# Toro 826 will not start [email protected]#$%^&**



## Joey06FJR (Feb 15, 2014)

Bought new in late 2014. Used once last year, started ok. This year I had to use the 115v starter, got the job done Saturday, but would stall occasionally. Today Monday, it will not start at all, it tries but no go.

Any systemic issue with this pos??.

Carb kit pn??

Yes I use gas stabilizer. Thoughts???

And if you want to make an offer to buy, I'm open. I prefer an engine where I can see the spark plug to spray some starter fluid that eventually all small engines need.

Does anyone make a fuel injected snow blower yet?? Come-on Honda....

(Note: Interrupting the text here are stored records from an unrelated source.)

(* ===== verification/Domain.v ===== *)
(** * Scenarios, steps and ports

    The domain types a scenario is made of: [src/src/domain/scenario.rs],
    [src/src/domain/context.rs] and [src/src/domain/ports.rs], with the JSON
    values templates and responses carry.  A trait object ([Arc<dyn Step>],
    [Arc<dyn DynamicGrpcGateway>]) is a record of its methods; the outside
    world an asynchronous method may read and change is a type [W]. *)

From S2P Require Import Prelude RustStr F64 Contracts.

(** ** JSON values *)

(** [serde_json::Number]: an unsigned or negative 64-bit integer or a float. *)
Inductive Number :=
| PosInt (n : Z)
| NegInt (n : Z)
| Float (x : f64).

(** [serde_json::Value]; an object lists its entries in key order, the order
    of the [BTreeMap] behind [serde_json::Map]. *)
Inductive Value :=
| JNull
| JBool (b : bool)
| JNumber (n : Number)
| JString (s : string)
| JArray (items : list Value)
| JObject (entries : list (string * Value)).

Definition str_ltb (a b : string) : bool :=
  match String.compare a b with Lt => true | _ => false end.

(** [Map::get]. *)
Fixpoint map_get {A} (key : string) (m : list (string * A)) : option A :=
  match m with
  | [] => None
  | (k, v) :: m' => if String.eqb k key then Some v else map_get key m'
  end.

(** [Map::insert]: replaces the value of a key or adds it in key order. *)
Fixpoint map_insert {A} (key : string) (value : A) (m : list (string * A)) : list (string * A) :=
  match m with
  | [] => [(key, value)]
  | (k, v) :: m' =>
      if String.eqb k key then (k, value) :: m'
      else if str_ltb key k then (key, value) :: m
      else (k, v) :: map_insert key value m'
  end.

Section map_lemmas.
Context {A : Type}.
Implicit Types (m : list (string * A)) (k : string) (v : A).

Lemma map_get_insert_eq k v m : map_get k (map_insert k v m) = Some v.
Proof.
  induction m as [|[k' v'] m IH]; simpl; [by rewrite String.eqb_refl|].
  destruct (String.eqb_spec k' k) as [->|]; simpl; [by rewrite String.eqb_refl|].
  destruct (str_ltb k k'); simpl; [by rewrite String.eqb_refl|].
  destruct (String.eqb_spec k' k); done.
Qed.

Lemma map_get_insert_ne k k' v m : k <> k' -> map_get k' (map_insert k v m) = map_get k' m.
Proof.
  intros Hne. induction m as [|[k0 v0] m IH]; simpl.
  - by destruct (String.eqb_spec k k').
  - destruct (String.eqb_spec k0 k) as [->|]; simpl.
    + by destruct (String.eqb_spec k k').
    + destruct (str_ltb k k0); simpl; [by destruct (String.eqb_spec k k')|].
      by rewrite IH.
Qed.
End map_lemmas.

(** ** Context *)

Record ScenarioContext := mkContext { variables : gmap string string }.

Definition context_default : ScenarioContext := mkContext ∅.

Definition context_set (key value : string) (self : ScenarioContext) : ScenarioContext :=
  mkContext (<[key := value]> (variables self)).

Definition context_get (key : string) (self : ScenarioContext) : option string :=
  variables self !! key.

(** ** Ports *)

Record DynamicGrpcRequest := mkGrpcRequest {
  req_service : string;
  req_method : string;
  req_payload : list Z;
}.

Record DynamicGrpcResponse := mkGrpcResponse { resp_payload : list Z }.

Record DynamicGrpcGateway (W : Type) := mkGateway {
  unary : DynamicGrpcRequest -> W -> result PulseError DynamicGrpcResponse * W;
  validate_unary_method : string -> string -> result PulseError unit;
  encode_request_fields : string -> string -> Value -> result PulseError (list Z);
  decode_response_fields : string -> string -> list Z -> result PulseError Value;
}.

Arguments unary {W}.
Arguments validate_unary_method {W}.
Arguments encode_request_fields {W}.
Arguments decode_response_fields {W}.

Record StepPorts (W : Type) := mkPorts {
  default_endpoint : string;
  dynamic_grpc_gateways : gmap string (DynamicGrpcGateway W);
}.

Arguments default_endpoint {W}.
Arguments dynamic_grpc_gateways {W}.
Arguments mkPorts {W}.

(** ** Steps and scenarios *)

Record Step (W : Type) := mkStep {
  step_name : string;
  fingerprint_material : string;
  step_validate : StepPorts W -> result PulseError unit;
  requires_dynamic_grpc : bool;
  dynamic_grpc_endpoint_override : option string;
  step_execute : ScenarioContext -> StepPorts W -> W -> result PulseError unit * ScenarioContext * W;
}.

Arguments step_name {W}.
Arguments fingerprint_material {W}.
Arguments step_validate {W}.
Arguments requires_dynamic_grpc {W}.
Arguments dynamic_grpc_endpoint_override {W}.
Arguments step_execute {W}.
Arguments mkStep {W}.

Inductive RepeatPolicy :=
| Once
| Every (interval : duration).

#[global] Instance RepeatPolicy_eq_dec : EqDecision RepeatPolicy.
Proof. solve_decision. Defined.

Record ScenarioConfig := mkScenarioConfig {
  cfg_endpoint : string;
  cfg_scenarios_per_sec : f64;
  cfg_max_concurrency : Z;
  cfg_duration : duration;
  cfg_repeat : RepeatPolicy;
  cfg_partition_key_strategy : PartitionKeyStrategy;
}.

Record Scenario (W : Type) := mkScenario {
  scenario_name : string;
  steps : list (Step W);
  config : ScenarioConfig;
}.

Arguments scenario_name {W}.
Arguments steps {W}.
Arguments config {W}.
Arguments mkScenario {W}.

Joey , frustrated in Fairfax VA.


----------



## nwcove (Mar 2, 2015)

you seem to be another victim of corn squeezins. carb issues are common with todays epa compliant ope. stabilizer is only for short term storage.


----------



## micah68kj (Oct 8, 2011)

Joey06FJR said:


> Bought new in late 2014.
> 
> And if you want to make an offer to buy, I'm open.
> 
> Joey , frustrated in Fairfax VA.


200 if you deliver it. I'd drive to Charlestown, Wv.


----------



## ELaw (Feb 4, 2015)

Joey06FJR said:


> Does anyone make a fuel injected snow blower yet?? Come-on Honda....


You could always make your own, although it's a little pricey... https://www.jackssmallengines.com/p...nes/Horizontal-Engines/FD791DAS0701/2792505/s

:icon_whistling:


----------



## iambryan (May 21, 2015)

ELaw said:


> You could always make your own, although it's a little pricey... https://www.jackssmallengines.com/p...nes/Horizontal-Engines/FD791DAS0701/2792505/s
> 
> :icon_whistling:


29hp :icon_smile_shock::icon_smile_shock: that will literally throw it to the next block over.


----------



## bad69cat (Nov 30, 2015)

Joey, Modern fuels are the problem, rarely a handsome machine such as your Toro! ;>P She's not feeling the love right now...... for sure. Not sure what you mean by it tries? I assume that means you have spark? If so then you need to look at the fuel side of things. Be sure the primer bulb and line are good - not soft and rotten. drain the fuel out and dump the fuel bowl out. Clean up the carb while your in there. Put some fresh non-alcohol gas in it. She'll probably fire right up. If you need starter fluid you could always drill a little well placed hole - but if it's clean and well tuned it shouldn't' need it....... but I admit, I have a few machines that need the kick start once in awhile. It beats pulling your guts out..... let us know hwo it goes after a bit of cleaning


----------



## detdrbuzzard (Jan 20, 2012)

try draining your tank and carb and refilling with fresh gas


----------



## Torobrand (Jan 29, 2016)

*Run it dry*



detdrbuzzard said:


> try draining your tank and carb and refilling with fresh gas


What I find that works is to turn the gas off while it is running and let it run out of gas. Siphon the old gas out or put stabilgas in and next year, pour some fresh gas in, turn the gas valve on, prime it, choke it, and one pull it will start. I bought mine in 2010 and it starts with one pull, almost scares me how well it starts.


----------